Because of their slow nuclear fusion rates, dM stars undergo almost negligible changes in temperature or luminosity over time, making traditional age determination methods (such as isochronal fits) essentially impossible.

There is, however, one property of dM stars that does noticeably change over time – the strength of their magnetic fields. As dM stars (along with K- and solar-type G-stars) age, they undergo the “spin-down” effect, where the rotation period lengthens over time. This is a quantity that can be directly measured and then calibrated as a “dating method” or “aging method.” The problem has been the need to calibrate a relationship between stars of known rotation periods and stars of known chateau gonflable ages. The database of dM stars with reliably known ages has long been limited but, recently, two separate studies published by Garces et al. and Zhao et al. in 2011 furnished a nice list of dM stars with white dwarf companions.
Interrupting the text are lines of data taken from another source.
(* ===== verification/RrlMock.v ===== *)
(** * [bench/cmd/rrlexp/mock.go]: the upstream the experiments fail and restore

    [answer] and [reply] build the responses; [Mock] is the state the methods
    share under [mu] and the two atomics; [listen], [fail], [restore], [stop]
    are its operations, each given what the operating system decided about the
    binds it asks for.  A listener is identified by a number never used again,
    as a Go interface value is by its pointer; [serveConn] compares it.
    [mock_step] is the mock under any sequence of these operations. *)

From S2P Require Import Prelude GoStrings DnsWire Framing.

(** ** The answers *)

Definition answer_ip : Z * Z * Z * Z := (203, 0, 113, 1).

Definition extra_record (ttl i : Z) : bytes :=
  [0xC0; 0x0C] ++ be16 TypeA ++ be16 ClassIN ++ be32 ttl ++ be16 4 ++
  [203; 0; 113; u8 (1 + Z.rem i 250)].

(** [for i := 1; i < records; i++]: [n] rounds from [i]. *)
Fixpoint extra_records (n : nat) (ttl i : Z) (out : bytes) : bytes :=
  match n with
  | O => out
  | S n' => extra_records n' ttl (i + 1) (out ++ extra_record ttl i)
  end.

Definition answer (query : bytes) (records ttl : Z) : result wire_error bytes :=
  let? out := AnswerA query answer_ip ttl in
  let out := extra_records (Z.to_nat (records - 1)) ttl 1 out in
  Ok (put16 out 6 (u16 records)).

(** ** The state *)

Inductive mock_mode : Type := mockUp | mockBlackhole | mockRefused.

#[export] Instance mock_mode_eq_dec : EqDecision mock_mode.
Proof. solve_decision. Defined.

Record Mock : Type := mkMock {
  pc : bool;            (** the UDP socket is open *)
  ln : option nat;      (** the TCP listener *)
  next_ln : nat;        (** the identity of the next listener *)
  hold : bool;
  tcpHold : bool;
  records : Z;
  ttl : Z;
  served : Z;
  mode : mock_mode
}.

Definition set_mode (m : Mock) (md : mock_mode) : Mock :=
  mkMock (pc m) (ln m) (next_ln m) (hold m) (tcpHold m) (records m) (ttl m) (served m) md.

Inductive mockErr : Type := EListenUDP | EListenTCP | EHoldUDP | EHoldTCP | EAnswer (e : wire_error).

(** A method that can fail half-way: what it returned and the mock it left. *)
Definition outcome : Type := option mockErr * Mock.

(** [listen] binds both sockets; the flags say which binds succeed. *)
Definition listen (udp tcp : bool) (m : Mock) : outcome :=
  if negb udp then (Some EListenUDP, m)
  else if negb tcp then (Some EListenTCP, m)
  else (None, mkMock true (Some (next_ln m)) (S (next_ln m)) (hold m) (tcpHold m)
                (records m) (ttl m) (served m) (mode m)).

Definition releaseHolds (m : Mock) : Mock :=
  mkMock (pc m) (ln m) (next_ln m) false false (records m) (ttl m) (served m) (mode m).

Definition closeSockets (m : Mock) : Mock :=
  releaseHolds
    (mkMock false None (next_ln m) (hold m) (tcpHold m) (records m) (ttl m) (served m) (mode m)).

Definition stop (m : Mock) : Mock := closeSockets m.

Definition fail (md : mock_mode) (udp tcp : bool) (m : Mock) : outcome :=
  let m := set_mode m md in
  if negb (bool_decide (md = mockRefused)) then (None, m)
  else
    let m := closeSockets m in
    if negb udp then (Some EHoldUDP, m)
    else
      let m := mkMock (pc m) (ln m) (next_ln m) true (tcpHold m) (records m) (ttl m) (served m) (mode m) in
      if negb tcp then (Some EHoldTCP, m)
      else (None, mkMock (pc m) (ln m) (next_ln m) (hold m) true (records m) (ttl m) (served m) (mode m)).

Definition restore (udp tcp : bool) (m : Mock) : outcome :=
  let refused := bool_decide (mode m = mockRefused) in
  let m := set_mode m mockUp in
  if negb refused then (None, m)
  else listen udp tcp (releaseHolds m).

Definition reply (q : bytes) (m : Mock) : result mockErr bytes * Mock :=
  match answer q (records m) (ttl m) with
  | Err e => (Err (EAnswer e), m)
  | Ok r => (Ok r, mkMock (pc m) (ln m) (next_ln m) (hold m) (tcpHold m) (records m) (ttl m)
                     (wrap64 (served m + 1)) (mode m))
  end.

(** [startMock]: up to twenty tries at a port both transports can have; only
    [EADDRINUSE] is tried again. *)
Inductive bind_result : Type := Bound | InUse | BindFailed.

Fixpoint start_tries (tries : list bind_result) : bind_result :=
  match tries with
  | [] => InUse
  | InUse :: ts => start_tries ts
  | r :: _ => r
  end.

Definition startMock (tries : list bind_result) (recs ttl0 : Z) : option (Mock * Z) :=
  match start_tries (take 20 tries) with
  | Bound =>
      let m := mkMock false None 0 false false recs ttl0 0 mockUp in
      let probe := match answer (Query 1 "size.rrl.test" TypeA 0) recs ttl0 with
                   | Ok r => r | Err _ => [] end in
      Some (snd (listen true true m), zlen probe)
  | _ => None
  end.

(** ** Serving *)

(** A datagram read in the state [m] and answered, a delay later, in [m']. *)
Definition udp_answers (m m' : Mock) : bool :=
  bool_decide (mode m = mockUp) && bool_decide (mode m' = mockUp).

(** What [serveConn] does with a query on a connection that [l] accepted. *)
Inductive conn_action : Type := Reset | Silent | Reply.

Definition serveConn_action (l : nat) (m : Mock) : conn_action :=
  let gone := negb (bool_decide (ln m = Some l)) in
  if gone || bool_decide (mode m = mockRefused) then Reset
  else if bool_decide (mode m = mockBlackhole) then Silent
  else Reply.

Example answer_ex :
  answer (Query 1 "a.b" TypeA 0) 3 60 =
    Ok ([0; 1; 129; 128; 0; 1; 0; 3; 0; 0; 0; 0; 1; 97; 1; 98; 0; 0; 1; 0; 1] ++
        [192; 12; 0; 1; 0; 1; 0; 0; 0; 60; 0; 4; 203; 0; 113; 1] ++
        [192; 12; 0; 1; 0; 1; 0; 0; 0; 60; 0; 4; 203; 0; 113; 2] ++
        [192; 12; 0; 1; 0; 1; 0; 0; 0; 60; 0; 4; 203; 0; 113; 3]).
Proof. reflexivity. Qed.

(** ** Steps

    Every operation, with every answer the operating system may give. *)
Inductive mock_step : Mock -> Mock -> Prop :=
  | step_fail md udp tcp m : mock_step m (snd (fail md udp tcp m))
  | step_restore udp tcp m : mock_step m (snd (restore udp tcp m))
  | step_reply q m : mock_step m (snd (reply q m))
  | step_stop m : mock_step m (stop m).

Inductive mock_reach : Mock -> Mock -> Prop :=
  | reach_refl m : mock_reach m m
  | reach_step m1 m2 m3 : mock_reach m1 m2 -> mock_step m2 m3 -> mock_reach m1 m3.

(** Sockets are open together, a refused mock has none, only a mock without
    sockets holds the ports, and listeners are numbered below [next_ln]. *)
Record mock_inv (m : Mock) : Prop := {
  inv_together : pc m = true <-> ln m <> None;
  inv_refused : mode m = mockRefused -> ln m = None;
  inv_holds : hold m = true \/ tcpHold m = true -> ln m = None;
  inv_fresh : forall l, ln m = Some l -> (l < next_ln m)%nat
}.

Lemma step_inv m m' : mock_inv m -> mock_step m m' -> mock_inv m'.
Proof.
  intros [H1 H2 H3 H4] Hs. destruct Hs as [md udp tcp m|udp tcp m|q m|m].
  - unfold fail. case_bool_decide as Hm; simpl.
    + destruct udp, tcp; split; simpl; naive_solver.
    + split; simpl; naive_solver.
  - unfold restore, listen. case_bool_decide as Hm; simpl.
    + destruct udp, tcp; split; simpl; naive_solver lia.
    + split; simpl; naive_solver.
  - unfold reply. destruct (answer _ _ _); split; simpl; naive_solver.
  - split; simpl; naive_solver.
Qed.

Lemma reach_inv m m' : mock_inv m -> mock_reach m m' -> mock_inv m'.
Proof. intros H. induction 1; eauto using step_inv. Qed.

(** A step never gives the mock a listener number below [next_ln]. *)
Lemma step_next m m' : mock_step m m' -> (next_ln m <= next_ln m')%nat.
Proof.
  intros Hs. destruct Hs as [md udp tcp m|udp tcp m|q m|m]; simpl; [..|lia].
  - unfold fail. case_bool_decide; simpl; [|lia]. by destruct udp, tcp.
  - unfold restore, listen. case_bool_decide; simpl; [|lia]. destruct udp, tcp; simpl; lia.
  - unfold reply. by destruct (answer _ _ _).
Qed.

Lemma step_listener m m' l :
  mock_step m m' -> (l < next_ln m)%nat -> ln m <> Some l -> ln m' <> Some l.
Proof.
  intros Hs. destruct Hs as [md udp tcp m|udp tcp m|q m|m]; simpl; intros Hl Hn; [..|done].
  - unfold fail. case_bool_decide; simpl; [|done]. by destruct udp, tcp.
  - unfold restore, listen. case_bool_decide; simpl; [|done].
    destruct udp, tcp; simpl; try done. intros [= E]. lia.
  - unfold reply. by destruct (answer _ _ _).
Qed.

Lemma reach_next m m' : mock_reach m m' -> (next_ln m <= next_ln m')%nat.
Proof. induction 1 as [|m1 m2 m3 _ IH Hs%step_next]; lia. Qed.

Lemma reach_listener m m' l :
  mock_reach m m' -> (l < next_ln m)%nat -> ln m <> Some l -> ln m' <> Some l.
Proof.
  induction 1 as [|m1 m2 m3 Hr IH Hs]; intros Hl Hn; [done|].
  apply reach_next in Hr. eapply step_listener; [done|lia|auto].
Qed.

(** ** The records of an answer *)

Definition record_blocks (n : nat) (ttl i : Z) : bytes := concat (map (extra_record ttl) (seqZ i (Z.of_nat n))).

Lemma record_blocks_S n ttl i : record_blocks (S n) ttl i = extra_record ttl i ++ record_blocks n ttl (i + 1).
Proof.
  unfold record_blocks. rewrite seqZ_cons by lia.
  replace (Z.pred (Z.of_nat (S n))) with (Z.of_nat n) by lia. done.
Qed.

Lemma extra_records_blocks n ttl i out : extra_records n ttl i out = out ++ record_blocks n ttl i.
Proof.
  revert i out. induction n as [|n IH]; intros i out; simpl.
  - change (record_blocks 0 ttl i) with (@nil Z). by rewrite app_nil_r.
  - by rewrite IH, record_blocks_S, <- app_assoc.
Qed.

Lemma bytes_ok_extra_record ttl i : bytes_ok (extra_record ttl i).
Proof.
  unfold extra_record. repeat apply bytes_ok_app; auto with elodin.
  - by apply bytes_ok_small.
  - repeat constructor; try lia; apply u8_range.
Qed.
(* ===== verification/NetAddr.v ===== *)
(** * Go's [net] address literals, as the harness uses them

    [net.ParseIP] (IPv4 dotted quads and IPv6 with one ellipsis and an embedded
    IPv4 tail), [To4], [JoinHostPort] and [SplitHostPort]; on top of them
    [isV6] and [joinPort] of [cmd/rrlexp/server.go], and the prefix a client's
    budget is kept under, a /24 or a /64. *)

From S2P Require Import Prelude GoStrings.

(** ** IPv4 *)

(** One field of a dotted quad: one to three digits, no leading zero, at most
    255. *)
Definition v4_field (s : string) : option Z :=
  match s with
  | EmptyString => None
  | String c rest =>
      if Ascii.eqb c "0" && negb (String.eqb rest "") then None
      else
        match parse_digits 0 s with
        | Some v => if (v <=? 255) && (slen s <=? 3) then Some v else None
        | None => None
        end
  end.

Definition parse_v4 (s : string) : option (list Z) :=
  match split "." s with
  | [a; b; c; d] => mapM v4_field [a; b; c; d]
  | _ => None
  end.

(** ** IPv6 *)

Definition hex_val (c : ascii) : option Z :=
  let n := Z.of_nat (nat_of_ascii c) in
  if (48 <=? n) && (n <=? 57) then Some (n - 48)
  else if (97 <=? n) && (n <=? 102) then Some (n - 87)
  else if (65 <=? n) && (n <=? 70) then Some (n - 55)
  else None.

(** The hex digits in front of [s]: how many, their value, what follows. *)
Fixpoint hex_prefix (s : string) (n acc : Z) : Z * Z * string :=
  match s with
  | EmptyString => (n, acc, s)
  | String c s' =>
      match hex_val c with
      | Some d => hex_prefix s' (n + 1) (acc * 16 + d)
      | None => (n, acc, s)
      end
  end.

(** The loop over the fields, with the bytes read so far and where the ellipsis
    stood; eight fields fill the address. *)
Fixpoint v6_loop (fuel : nat) (s : string) (ip : list Z) (ellipsis : option nat)
  : option (list Z * option nat * string) :=
  match fuel with
  | O => Some (ip, ellipsis, s)
  | S fuel' =>
      let '(n, acc, rest) := hex_prefix s 0 0 in
      if (n =? 0) || (4 <? n) then None
      else
        match rest with
        | EmptyString => Some (ip ++ [acc / 256; acc mod 256], ellipsis, "")
        | String "." _ =>
            if (match ellipsis with None => negb (length ip =? 12)%nat | Some _ => false end)
               || (12 <? zlen ip) then None
            else
              match parse_v4 s with
              | Some quad => Some (ip ++ quad, ellipsis, "")
              | None => None
              end
        | String ":" EmptyString => None
        | String ":" (String ":" rest') =>
            match ellipsis with
            | Some _ => None
            | None =>
                let ip := ip ++ [acc / 256; acc mod 256] in
                if String.eqb rest' "" then Some (ip, Some (length ip), "")
                else v6_loop fuel' rest' ip (Some (length ip))
            end
        | String ":" rest' => v6_loop fuel' rest' (ip ++ [acc / 256; acc mod 256]) ellipsis
        | _ => None
        end
  end.

(** The zeroes the ellipsis stands for. *)
Definition v6_expand (ip : list Z) (ellipsis : option nat) : option (list Z) :=
  let n := length ip in
  if (n <? 16)%nat then
    match ellipsis with
    | None => None
    | Some at_ => Some (take at_ ip ++ repeat 0 (16 - n) ++ drop at_ ip)
    end
  else match ellipsis with None => Some ip | Some _ => None end.

Definition parse_v6 (s : string) : option (list Z) :=
  let start :=
    match s with
    | String ":" (String ":" rest) =>
        if String.eqb rest "" then Some ([], Some 0%nat, "")
        else v6_loop 8 rest [] (Some 0%nat)
    | _ => v6_loop 8 s [] None
    end in
  match start with
  | Some (ip, ellipsis, "") => v6_expand ip ellipsis
  | _ => None
  end.

(** [net.ParseIP]: the form is decided by the first dot or colon; an address
    with a zone is refused.  Sixteen bytes, an IPv4 address mapped. *)
Fixpoint ParseIP_from (s whole : string) : option (list Z) :=
  match s with
  | EmptyString => None
  | String "." _ => app [0; 0; 0; 0; 0; 0; 0; 0; 0; 0; 255; 255] <$> parse_v4 whole
  | String ":" _ => if any_byte (Ascii.eqb "%") whole then None else parse_v6 whole
  | String "%" _ => None
  | String _ s' => ParseIP_from s' whole
  end.

Definition ParseIP (s : string) : option (list Z) := ParseIP_from s s.

Definition To4 (ip : list Z) : option (list Z) :=
  if bool_decide (take 12 ip = [0; 0; 0; 0; 0; 0; 0; 0; 0; 0; 255; 255])
  then Some (drop 12 ip) else None.

(** ** [cmd/rrlexp/server.go] *)

Definition isV6 (addr : string) : bool :=
  match ParseIP addr with
  | None => false
  | Some ip => match To4 ip with None => true | Some _ => false end
  end.

(** [net.JoinHostPort]: brackets around a host that contains a colon. *)
Definition JoinHostPort (host port : string) : string :=
  if any_byte (Ascii.eqb ":") host
  then "[" +:+ host +:+ "]:" +:+ port
  else host +:+ ":" +:+ port.

Definition joinPort (host : string) (port : Z) : string := JoinHostPort host (itoa port).

(** [net.SplitHostPort], for an address in either of those forms. *)
Definition SplitHostPort (hostport : string) : option (string * string) :=
  match last_index_byte ":" hostport with
  | None => None
  | Some i =>
      let port := str_drop (i + 1) hostport in
      match hostport with
      | String "[" rest =>
          match index_byte "]" rest with
          | None => None
          | Some e =>
              if negb (i =? e + 2)%nat then None
              else
                let host := str_take e rest in
                if any_byte (in_set ["["; "]"]%char) host || any_byte (in_set ["["; "]"]%char) port
                then None else Some (host, port)
          end
      | _ =>
          let host := str_take i hostport in
          if any_byte (Ascii.eqb ":") host
             || any_byte (in_set ["["; "]"]%char) hostport then None
          else Some (host, port)
      end
  end.

(** ** The prefix a budget is kept under: a /24, or a /64 *)

Inductive prefix : Type := V4prefix (b : list Z) | V6prefix (b : list Z).

#[export] Instance prefix_eq_dec : EqDecision prefix.
Proof. solve_decision. Defined.

Definition prefix_of (addr : string) : option prefix :=
  match ParseIP addr with
  | None => None
  | Some ip =>
      match To4 ip with
      | Some q => Some (V4prefix (take 3 q))
      | None => Some (V6prefix (take 8 ip))
      end
  end.

Example parse_ex1 : ParseIP "fd00:1::2" = Some [253; 0; 0; 1; 0; 0; 0; 0; 0; 0; 0; 0; 0; 0; 0; 2].
Proof. reflexivity. Qed.
Example parse_ex2 : ParseIP "127.0.0.01" = None.
Proof. reflexivity. Qed.
Example parse_ex3 : isV6 "::ffff:127.0.0.1" = false /\ isV6 "::1" = true /\ isV6 "" = false.
Proof. repeat split. Qed.
Example parse_ex4 : ParseIP "1:2:3:4:5:6:7:8" <> None /\ ParseIP "1:2:3:4:5:6:7::" <> None /\
  ParseIP "1:2:3:4:5:6:7:8:9" = None /\ ParseIP "1::2::3" = None.
Proof. repeat split; discriminate. Qed.

(** ** Lemmas *)

Lemma in_set_lacks cs s : Forall (fun c => lacks c s) cs -> any_byte (in_set cs) s = false.
Proof.
  intros H. induction s as [|a s IH]; [done|]. simpl. apply orb_false_iff. split.
  - apply not_true_is_false. unfold in_set. intros (c & Hc & E)%existsb_exists.
    apply list_elem_of_In in Hc. rewrite Forall_forall in H. apply H in Hc.
    apply lacks_cons in Hc as [Hc _]. apply Ascii.eqb_eq in E. congruence.
  - apply IH. eapply Forall_impl; [exact H|]. intros c Hc%lacks_cons. tauto.
Qed.

Lemma index_byte_app c s t : lacks c s -> index_byte c (s +:+ String c t) = Some (String.length s).
Proof.
  induction s as [|a s IH]; intros Hl; simpl; [by rewrite Ascii.eqb_refl|].
  apply lacks_cons in Hl as [Ha Hs]. rewrite IH by done. by apply Ascii.eqb_neq in Ha as ->.
Qed.

Lemma split_join_host host port :
  host <> "" -> lacks "["%char host -> lacks "]"%char host ->
  lacks ":"%char port -> lacks "["%char port -> lacks "]"%char port ->
  SplitHostPort (JoinHostPort host port) = Some (host, port).
Proof.
  intros Hh H1 H2 H3 H4 H5. unfold JoinHostPort.
  destruct (any_byte (Ascii.eqb ":") host) eqn:E; unfold SplitHostPort.
  - change ("[" +:+ host +:+ "]:" +:+ port) with (String "[" (host +:+ String "]" (String ":" port))).
    replace (String "[" (host +:+ String "]" (String ":" port)))
      with ((String "[" host +:+ "]") +:+ String ":" port) by (by rewrite str_app_assoc).
    rewrite last_index_byte_app, str_drop_past by done. rewrite str_app_assoc. simpl.
    rewrite index_byte_app by done. rewrite (str_length_app host).
    replace (String.length host + 2)%nat with (S (String.length host + String.length "]"))
      by (simpl; lia).
    rewrite Nat.eqb_refl. simpl.
    rewrite str_take_app.
    rewrite !in_set_lacks by (repeat constructor; done). done.
  - change (host +:+ ":" +:+ port) with (host +:+ String ":" port).
    rewrite last_index_byte_app, str_drop_past by done.
    rewrite str_take_app, E.
    rewrite in_set_lacks by (repeat constructor; apply lacks_app; by split).
    destruct host as [|a host]; [done|]. simpl.
    apply lacks_cons in H1 as [H1 _]. destruct a as [[] [] [] [] [] [] [] []]; try done.
Qed.
Definition prefixArms (f : flags) : list arm :=
  let flood := client [Transport "udp"; Rate (floodRate f); Sockets 4] in
  let victimUDP := client [Transport "udp"; Rate (victimRate f); Sockets 1] in
  [arm_lit [Name "other-prefix/limiter-on";
     Asks "does a flood from another /24 reach a victim's answers"; Limiter true; Rps (rps_ f);
     Slip (slip_ f);
     Attacker (withSrc flood "127.0.0.1");
     Victim (withSrc victimUDP "127.1.0.1")];
   arm_lit [Name "other-prefix/limiter-off";
     Asks "the same flood with no limiter, which is the control"; Limiter false;
     Attacker (withSrc flood "127.0.0.1");
     Victim (withSrc victimUDP "127.1.0.1")];
   arm_lit [Name "same-prefix/limiter-on";
     Asks "a victim inside the flooded /24, where the budget is shared by design"; Limiter true;
     Rps (rps_ f); Slip (slip_ f);
     Attacker (withSrc flood "127.0.0.2");
     Victim (withSrc victimUDP "127.0.0.3")];
   arm_lit [Name "same-prefix/limiter-off";
     Asks "the same, with no limiter"; Limiter false;
     Attacker (withSrc flood "127.0.0.2");
     Victim (withSrc victimUDP "127.0.0.3")]].

Definition transportArms (f : flags) : list arm :=
  let flood := client [Transport "udp"; Rate (floodRate f); Sockets 4] in
  let victimUDP := client [Transport "udp"; Rate (victimRate f); Sockets 1] in
  [arm_lit [Name "same-prefix/victim-on-tcp";
     Asks "the slip's invitation: the victim retries over TCP, which is the other pool";
     Limiter true; Rps (rps_ f); Slip (slip_ f);
     Attacker (withSrc flood "127.0.0.2");
     Victim (client [Src "127.0.0.3"; Transport "tcp"; Rate (victimRate f); Sockets 1])];
   arm_lit [Name "same-prefix/victim-on-tcp/limiter-off";
     Asks "the same victim on TCP with no limiter, which is what makes the row above the limiter's doing";
     Limiter false;
     Attacker (withSrc flood "127.0.0.2");
     Victim (client [Src "127.0.0.3"; Transport "tcp"; Rate (victimRate f); Sockets 1])];
   arm_lit [Name "same-prefix/tcp-flood-udp-victim";
     Asks "the separation the other way round: a pipelined TCP flood against a UDP victim";
     Limiter true; Rps (rps_ f); Slip (slip_ f);
     Attacker (client [Src "127.0.0.2"; Transport "tcp"; Rate (floodRate f); Sockets 8]);
     Victim (withSrc victimUDP "127.0.0.3")];
   arm_lit [Name "same-prefix/tcp-flood-64-conns";
     Asks "a TCP flood with enough connections to actually reach the stream budget";
     Limiter true; Rps (rps_ f); Slip (slip_ f);
     Attacker (client [Src "127.0.0.2"; Transport "tcp"; Rate 0; Sockets 64]);
     Victim (withSrc victimUDP "127.0.0.3")]].

Definition dohArms (f : flags) : list arm :=
  let victimUDP := client [Transport "udp"; Rate (victimRate f); Sockets 1] in
  let h2flood := client [Transport "doh2"; Rate 0; Sockets 1; Inflight 64] in
  [arm_lit [Name "doh2/one-connection-flood";
     Asks "can one multiplexed connection reach the stream budget, where eight pipelined TCP ones could not";
     Limiter true; Rps (rps_ f); Slip (slip_ f);
     Attacker (withSrc h2flood "127.0.0.2");
     Victim (withSrc victimUDP "127.0.0.3")];
   arm_lit [Name "doh2/flood-vs-doh-victim";
     Asks "a DoH victim inside the flooded /24, where both clients spend the same stream budget";
     Limiter true; Rps (rps_ f); Slip (slip_ f);
     Attacker (withSrc h2flood "127.0.0.2");
     Victim (client [Src "127.0.0.3"; Transport "doh2"; Rate (victimRate f); Sockets 1; Inflight 4])];
   arm_lit [Name "doh2/flood-vs-doh-victim-other-prefix";
     Asks "and a DoH victim outside it, which is whether the stream budget's prefix is a boundary too";
     Limiter true; Rps (rps_ f); Slip (slip_ f);
     Attacker (withSrc h2flood "127.0.0.2");
     Victim (client [Src "127.1.0.1"; Transport "doh2"; Rate (victimRate f); Sockets 1; Inflight 4])];
   arm_lit [Name "doh2/flood-vs-other-prefix";
     Asks "what the 429-and-stay-open refusal costs a client in another /24"; Limiter true;
     Rps (rps_ f); Slip (slip_ f);
     Attacker (withSrc h2flood "127.0.0.1");
     Victim (withSrc victimUDP "127.1.0.1")];
   arm_lit [Name "doh2/flood-vs-other-prefix/limiter-off";
     Asks "the same flood with no limiter, which is what makes the row above the limiter's doing";
     Limiter false;
     Attacker (withSrc h2flood "127.0.0.1");
     Victim (withSrc victimUDP "127.1.0.1")];
   arm_lit [Name "doh1/flood-reconnects";
     Asks "what an over-budget HTTP/1.1 client costs, and whether a refusal still costs a handshake";
     Limiter true; Rps (rps_ f); Slip (slip_ f);
     Attacker (client [Src "127.0.0.2"; Transport "doh1"; Rate 0; Sockets 64; Inflight 64]);
     Victim (withSrc victimUDP "127.0.0.3")]].

Definition connectionArms (f : flags) : list arm :=
  let table := 64 in
  let share := 32 in
  let slowloris := client [Transport "tcp"; Sockets (table + 32); Idle true] in
  let victim := client [Src "127.1.0.1"; Transport "tcp"; Rate (victimRate f); Sockets 1; Redial true] in
  [arm_lit [Name "slowloris/no-share";
     Asks "what one client holding idle connections does to a client in another /24 when nothing bounds its share";
     Limiter true; Rps (rps_ f); Slip (slip_ f); MaxConns table; PerPrefix table;
     ClientTimeout minute;
     Attacker (withSrc slowloris "127.0.0.2");
     Victim victim];
   arm_lit [Name "slowloris/share";
     Asks "the same load with a share of half the table, which is the shipped default in miniature";
     Limiter true; Rps (rps_ f); Slip (slip_ f); MaxConns table; PerPrefix share;
     ClientTimeout minute;
     Attacker (withSrc slowloris "127.0.0.2");
     Victim victim];
   arm_lit [Name "slowloris/share-costs-a-normal-client-nothing";
     Asks "whether a share that bounds a holder is felt by a client holding one connection";
     Limiter true; Rps (rps_ f); Slip (slip_ f); MaxConns table; PerPrefix share;
     ClientTimeout minute;
     Attacker (client [Src "127.0.0.2"; Transport "udp"; Rate (floodRate f); Sockets 4]);
     Victim victim]].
Recent work has allowed for much more reliable white dwarf ages to be determined, and that age can be assigned to the companion dM star through association. We’ve been observing as many of these guys as we can with the RCT. I’m attaching a couple lightcurves we’ve obtained so far and also our Rotation over Time graphs, where the red points show rotation rates derived from RCT photometry. The results of the program so far have been pretty exciting.